Joseph Bester wrote:
On Oct 20, 2008, at 7:40 PM, John Sanabria wrote:
Hi,
I'm developing a platform for executing jobs using traditional Globus
commands such as 'globus-job-run' and 'globus-job-submit'. Now, when
a user decides to make an asynchronous execution, the platform
queries periodically for the job status to the remote resource using
the 'globus-job-status' command.
I'm executing tasks lasting more than 5 days.

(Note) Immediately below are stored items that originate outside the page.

(** * dso-data-type-generalizer: the type-map parser and the column generalizer

    A shallow embedding of [src/main.py].  [generalize_data_type] and [main]
    are translated statement by statement; the calls they make into Python,
    NumPy and pandas ([str.split], [str.strip], [Series.astype], ...) are
    given by the definitions of the modules [PyStr] and [Pandas] below.

    Conventions.
    - pandas is the NumPy-backed one: a column of text has dtype [object],
      a column of whole numbers [int64], of decimals or with missing cells
      [float64], of True/False [bool].
    - A Python [str] is a [string]; each character is a code point below 256.
    - A Python exception is a value of [exn]; a computation that may raise
      returns a [result].
    - The DataFrame is mutated in place by the source, so the column loop
      threads the frame and the log records through a state monad. *)

From Stdlib Require Import ZArith Ascii String Floats.SpecFloat DecimalString DecimalPos.
From stdpp Require Import gmap strings list.

Open Scope Z_scope.
Open Scope string_scope.
Open Scope list_scope.

(** ** Exceptions and fallible results *)

(** The handlers of [main] tell three classes apart: [FileNotFoundError],
    [ValueError] and every other [Exception] (named by its class). *)
Inductive exn :=
| ValueError (msg : string)
| FileNotFoundError (msg : string)
| OtherException (cls msg : string).

Inductive result (A : Type) :=
| Ok (a : A)
| Raise (e : exn).
Arguments Ok {A} a.
Arguments Raise {A} e.

Definition exn_msg (e : exn) : string :=
  match e with
  | ValueError m | FileNotFoundError m | OtherException _ m => m
  end.

Definition is_ok {A} (r : result A) : bool :=
  match r with Ok _ => true | Raise _ => false end.

Definition rbind {A B} (r : result A) (k : A -> result B) : result B :=
  match r with
  | Ok a => k a
  | Raise e => Raise e
  end.

(** Element-wise conversion, left to right, stopping at the first cell that
    raises (how NumPy runs a cast over an array). *)
Fixpoint mapR {A B} (f : A -> result B) (l : list A) : result (list B) :=
  match l with
  | [] => Ok []
  | x :: xs =>
      rbind (f x) (fun y => rbind (mapR f xs) (fun ys => Ok (y :: ys)))
  end.

(** ** Python string operations *)

Module PyStr.

Definition code (c : Ascii.ascii) : N := Ascii.N_of_ascii c.

(** [str.isspace] on the code points below 256: TAB..CR, FS..US, space,
    NEL and NBSP. *)
Definition is_space (c : Ascii.ascii) : bool :=
  let n := code c in
  ((9 <=? n) && (n <=? 13) || (28 <=? n) && (n <=? 32)
   || (n =? 133) || (n =? 160))%N.

(** [str.lower] on the code points below 256: A..Z and the Latin-1
    capitals (all of U+00C0..U+00DE but the multiplication sign). *)
Definition lower_char (c : Ascii.ascii) : Ascii.ascii :=
  let n := code c in
  if ((65 <=? n) && (n <=? 90)
      || (192 <=? n) && (n <=? 222) && negb (n =? 215))%N
  then Ascii.ascii_of_N (n + 32)
  else c.

Fixpoint lower (s : string) : string :=
  match s with
  | EmptyString => EmptyString
  | String c s' => String (lower_char c) (lower s')
  end.

Fixpoint lstrip (s : string) : string :=
  match s with
  | EmptyString => EmptyString
  | String c s' => if is_space c then lstrip s' else s
  end.

Fixpoint rstrip (s : string) : string :=
  match s with
  | EmptyString => EmptyString
  | String c s' =>
      match rstrip s' with
      | EmptyString => if is_space c then EmptyString else String c EmptyString
      | r => String c r
      end
  end.

(** [s.strip()] *)
Definition strip (s : string) : string := rstrip (lstrip s).

(** [s.split(sep)] for a one-character separator: every occurrence cuts,
    empty pieces are kept, and the empty string gives one empty piece. *)
Fixpoint split (sep : Ascii.ascii) (s : string) : list string :=
  match s with
  | EmptyString => [EmptyString]
  | String c s' =>
      if Ascii.eqb c sep then EmptyString :: split sep s'
      else match split sep s' with
           | [] => [String c EmptyString]
           | w :: ws => String c w :: ws
           end
  end.
Definition with_balance (b : option Balance) (w : World) : World :=
  {| now := now w; ticker := ticker w; balance := b;
     position := position w; account_values := account_values w;
     futures := futures w;
     failing_cancels := failing_cancels w; cancel_all_ok := cancel_all_ok w;
     notify_ok := notify_ok w; create_ok := create_ok w;
     statuses := statuses w; next_order := next_order w |}.

Definition with_statuses (l : list OrderStatus) (w : World) : World :=
  {| now := now w; ticker := ticker w; balance := balance w;
     position := position w; account_values := account_values w;
     futures := futures w;
     failing_cancels := failing_cancels w; cancel_all_ok := cancel_all_ok w;
     notify_ok := notify_ok w; create_ok := create_ok w;
     statuses := l; next_order := next_order w |}.

Definition with_now (t : Q) (w : World) : World :=
  {| now := t; ticker := ticker w; balance := balance w;
     position := position w; account_values := account_values w;
     futures := futures w;
     failing_cancels := failing_cancels w; cancel_all_ok := cancel_all_ok w;
     notify_ok := notify_ok w; create_ok := create_ok w;
     statuses := statuses w; next_order := next_order w |}.

Definition with_next_order (n : nat) (w : World) : World :=
  {| now := now w; ticker := ticker w; balance := balance w;
     position := position w; account_values := account_values w;
     futures := futures w;
     failing_cancels := failing_cancels w; cancel_all_ok := cancel_all_ok w;
     notify_ok := notify_ok w; create_ok := create_ok w;
     statuses := statuses w; next_order := n |}.

Definition order_name (n : nat) : string :=
  String (ascii_of_nat (65 + n)) EmptyString.

Fixpoint find_status (l : list OrderStatus) (id : string) : option OrderStatus :=
  match l with
  | [] => None
  | st :: r => if String.eqb (st_id st) id then Some st else find_status r id
  end.

Definition mem_string (id : string) (l : list string) : bool :=
  existsb (String.eqb id) l.

#[global] Instance exchange : BaseExchange World := {|
  get_ticker := fun w => (ticker w, w);
  get_balance := fun w => (balance w, w);
  get_position := fun w => (position w, w);
  get_account_value := fun w =>
    match account_values w with
    | [] => (None, w)
    | v :: r => (v, with_account_values r w)
    end;
  create_limit_order := fun _ _ _ w =>
    if create_ok w
    then (Some (Some {| order_id := order_name (next_order w) |}),
          with_next_order (S (next_order w)) w)
    else (None, w);
  cancel_order := fun id w => (negb (mem_string id (failing_cancels w)), w);
  cancel_all_orders := fun w => (cancel_all_ok w, w);
  get_order_status := fun id w => (find_status (statuses w) id, w);
  symbol_info_base := fun _ => None;
  adjust_amount_precision := fun _ a => a;
  is_futures_mode := futures
|}.

#[global] Instance notifier : BaseNotifier World := {|
  notify := fun _ w => (notify_ok w, w)
|}.

#[global] Instance clock : Clock World := {|
  time_time := now
|}.

(** A spot account holding 1000 USDT and 10 BNB, BNB at 100. *)
Definition calm : World :=
  {| now := 1000; ticker := Some 100;
     balance := Some {| bal_free := [("USDT"%string, 1000); ("BNB"%string, 10)];
                        bal_total := [("USDT"%string, 1000); ("BNB"%string, 10)] |};
     position := None; account_values := []; futures := false;
     failing_cancels := []; cancel_all_ok := true; notify_ok := true;
     create_ok := true; statuses := []; next_order := 0 |}.

Definition default_settings : Settings :=
  {| trading := {| symbol := "BNB/USDT"; min_trade_amount := 20 |};
     grid := {| initial_size := 2; max_size := 4; dynamic_adjustment := false;
                volatility_thresholds := [] |};
     risk := {| max_drawdown := - (15 # 100); daily_loss_limit := - (5 # 100);
                max_position_ratio := 9 # 10; min_position_ratio := 1 # 10;
                risk_check_interval := 300 |};
     data := {| save_interval := 60 |};
     initial_base_price := 0 |}.

Definition no_data : DataManager := {| dm_state := None; dm_trades := [] |}.

End Mock.

(** ** Runs on the scripted world *)

Module Runs.

(** [calculate_volatility] is not called in the runs below (one price
    sample); any function does. *)
Definition no_volatility : list Q -> nat -> Q := fun _ _ => 0.

(** A fresh engine with base price [b] and grid size [g]. *)
Definition engine_at (b g : Q) : GridEngine.Engine :=
  let e := GridEngine.init Mock.default_settings false Mock.no_data in
  GridEngine.set_grid_state
    (GridEngine.with_grid_size g 0
       (GridEngine.with_base_price b (GridEngine.grid_state e))) e.

(** The engine after [initialize]'s grid set-up and the first pass of
    the main loop up to the grid update: base and current price 100,
    grid size 2 %, levels at 90, 92, ..., 98 and 102, ..., 110. *)
Definition started : St GridEngine.Engine Mock.World :=
  Eval vm_compute in
  snd ((GridEngine._initialize_grid ;;
        GridEngine._update_market_data no_volatility ;;
        GridEngine._update_grid_state)
       (mkSt (GridEngine.init Mock.default_settings true Mock.no_data)
             Mock.calm [])).

(** The same after the first signal evaluation: ten orders, named "A"
    (the buy at 90) to "J" (the sell at 110). *)
Definition trading : St GridEngine.Engine Mock.World :=
  Eval vm_compute in snd (GridEngine._check_grid_signals started).

End Runs.

(** ** More of the helpers ([src/utils/helpers.py]) *)

(** Python's [max(a, b)]: the second only when it is greater. *)
Definition pymax (a b : Q) : Q := if Qltb a b then b else a.

(** [int(x)] on a float: towards zero. *)
Definition pyint (x : Q) : Z := if Qltb x 0 then Qceiling x else Qfloor x.


(** A bound of a slice: a negative one counts from the end, and both
    kinds are cut to the list. *)
Definition slice_index (n i : Z) : Z :=
  if (i <? 0)%Z then Z.max (n + i) 0 else Z.min i n.

(** [l[start:stop]], a bound left out being [None]. *)
Definition pyslice {A} (l : list A) (start stop : option Z) : list A :=
  let n := Z.of_nat (List.length l) in
  let a := match start with Some i => slice_index n i | None => 0%Z end in
  let b := match stop with Some j => slice_index n j | None => n end in
  firstn (Z.to_nat (b - a)) (skipn (Z.to_nat a) l).

(** [range(lo, hi, step)]; a zero step is a [ValueError]. *)
Definition range_step (lo hi step : Z) : result (list Z) :=
  if (step =? 0)%Z then Raised
  else
    let n :=
      if (0 <? step)%Z
      then (if (lo <? hi)%Z then 1 + (hi - 1 - lo) / step else 0)%Z
      else (if (hi <? lo)%Z then 1 + (lo - 1 - hi) / (- step) else 0)%Z in
    Ok (map (fun k => (lo + Z.of_nat k * step)%Z) (seq 0 (Z.to_nat n))).

Module Helpers.



(** What [calculate_grid_levels] returns. *)
Record GridLevels := {
  buy_levels : list Q;
  sell_levels : list Q
}.

(** [calculate_grid_levels(base_price, grid_size, num_levels=10)] *)
Definition calculate_grid_levels (base_price grid_size : Q) (num_levels : Z)
  : GridLevels :=
  let grid_decimal := grid_size / 100 in
  fold_left
    (fun acc i =>
       let buy_price := base_price * (1 - grid_decimal * inject_Z i) in
       let sell_price := base_price * (1 + grid_decimal * inject_Z i) in
       {| buy_levels := buy_levels acc ++ [buy_price];
          sell_levels := sell_levels acc ++ [sell_price] |})
    (range 1 (num_levels + 1))
    {| buy_levels := []; sell_levels := [] |}.

(** [clamp] *)
Definition clamp (value min_value max_value : Q) : Q :=
  pymax min_value (pymin value max_value).




(** [get_next_grid_adjustment_time(last_adjustment, volatility,
    base_interval=3600)] *)
Definition get_next_grid_adjustment_time
  (last_adjustment volatility base_interval : Q) : Q :=
  let interval :=
    if Qgtb volatility (8 # 10) then base_interval * (25 # 100)
    else if Qgtb volatility (4 # 10) then base_interval * (5 # 10)
    else if Qgtb volatility (2 # 10) then base_interval * (75 # 100)
    else base_interval in
  last_adjustment + interval.

(** [symbol.split("/")] *)
Fixpoint split_slash (s : string) : list string :=
  match s with
  | EmptyString => [EmptyString]
  | String c r =>
      if Ascii.eqb c "/"%char then EmptyString :: split_slash r
      else
        match split_slash r with
        | [] => [String c EmptyString]
        | part :: parts => String c part :: parts
        end
  end.

(** ["/" in symbol] *)
Fixpoint has_slash (s : string) : bool :=
  match s with
  | EmptyString => false
  | String c r => Ascii.eqb c "/"%char || has_slash r
  end.

(** [validate_trading_pair] *)
Definition validate_trading_pair (symbol : string) : bool :=
  if (String.length symbol =? 0)%nat || negb (has_slash symbol) then false
  else
    match split_slash symbol with
    | [base; quote] =>
        (0 <? String.length base)%nat && (0 <? String.length quote)%nat
    | _ => false
    end.

(** [chunk_list]: [range(0, len(lst), chunk_size)] raises on a chunk
    size of zero. *)
Definition chunk_list {A} (lst : list A) (chunk_size : Z) : result (list (list A)) :=
  match range_step 0 (Z.of_nat (List.length lst)) chunk_size with
  | Raised => Raised
  | Ok starts =>
      Ok (map (fun i => pyslice lst (Some i) (Some (i + chunk_size)%Z)) starts)
  end.

End Helpers.

(** ** The concrete methods of the exchange base class
    ([src/exchanges/base_exchange.py]) *)

Module Exchange.

(** An entry of [self.symbol_info]: the two precisions the methods
    read, and whether the dict holds any other key. *)
Record SymbolInfo := {
  other_keys : bool;
  precision_amount : option Z;      (* [info['precision']['amount']] *)
  precision_price : option Z        (* [info['precision']['price']] *)
}.

(** Truth value of the dict in [if not symbol_info]: an empty dict is
    false. *)
Definition info_truthy (i : SymbolInfo) : bool :=
  other_keys i
  || match precision_amount i, precision_price i with
     | None, None => false
     | _, _ => true
     end.

(** The fields of the exchange object read below. *)
Record Exchange := {
  symbol_info : list (string * SymbolInfo)
}.

(** [get_symbol_info]: [self.symbol_info.get(symbol, {})]; [None] is
    the empty dict of the default. *)
Fixpoint get_symbol_info_in (d : list (string * SymbolInfo)) (symbol : string)
  : option SymbolInfo :=
  match d with
  | [] => None
  | (s, i) :: r => if String.eqb s symbol then Some i else get_symbol_info_in r symbol
  end.

Definition get_symbol_info (e : Exchange) (symbol : string) : option SymbolInfo :=
  get_symbol_info_in (symbol_info e) symbol.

I have noted that approximately one day or less after I start the
execution, the 'globus-job-status' command returns 'DONE' but the job
hasn't finished.
Is this normal behavior? I read the paper 'The Gridway Framework For
Adaptive Scheduling And Execution Grids' and I found this:
"The job manager is probed periodically at each polling. If the job
manager does not respond, the GRAM gatekeeper is probed. If the
gatekeeper responds, a new job manager is started to resume watching
over the job. If the gatekeeper fails to respond..."
According that, I think that this behavior is not abnormal, but I
don't know how to query the GRAM gatekeeper and what message send to
it for requesting that it starts a new job manager for watching a job.
I appreciate your comments, advice and pointers to documentation
about this topic.
Cheers,
I wonder if the proxy you have delegated to the GRAM is expiring after
the day? Are you creating a proxy with a long enough lifetime to last
for the whole jobs?
Joe
Hi Joe,
yes I did, the credential will expire on June 2009.
John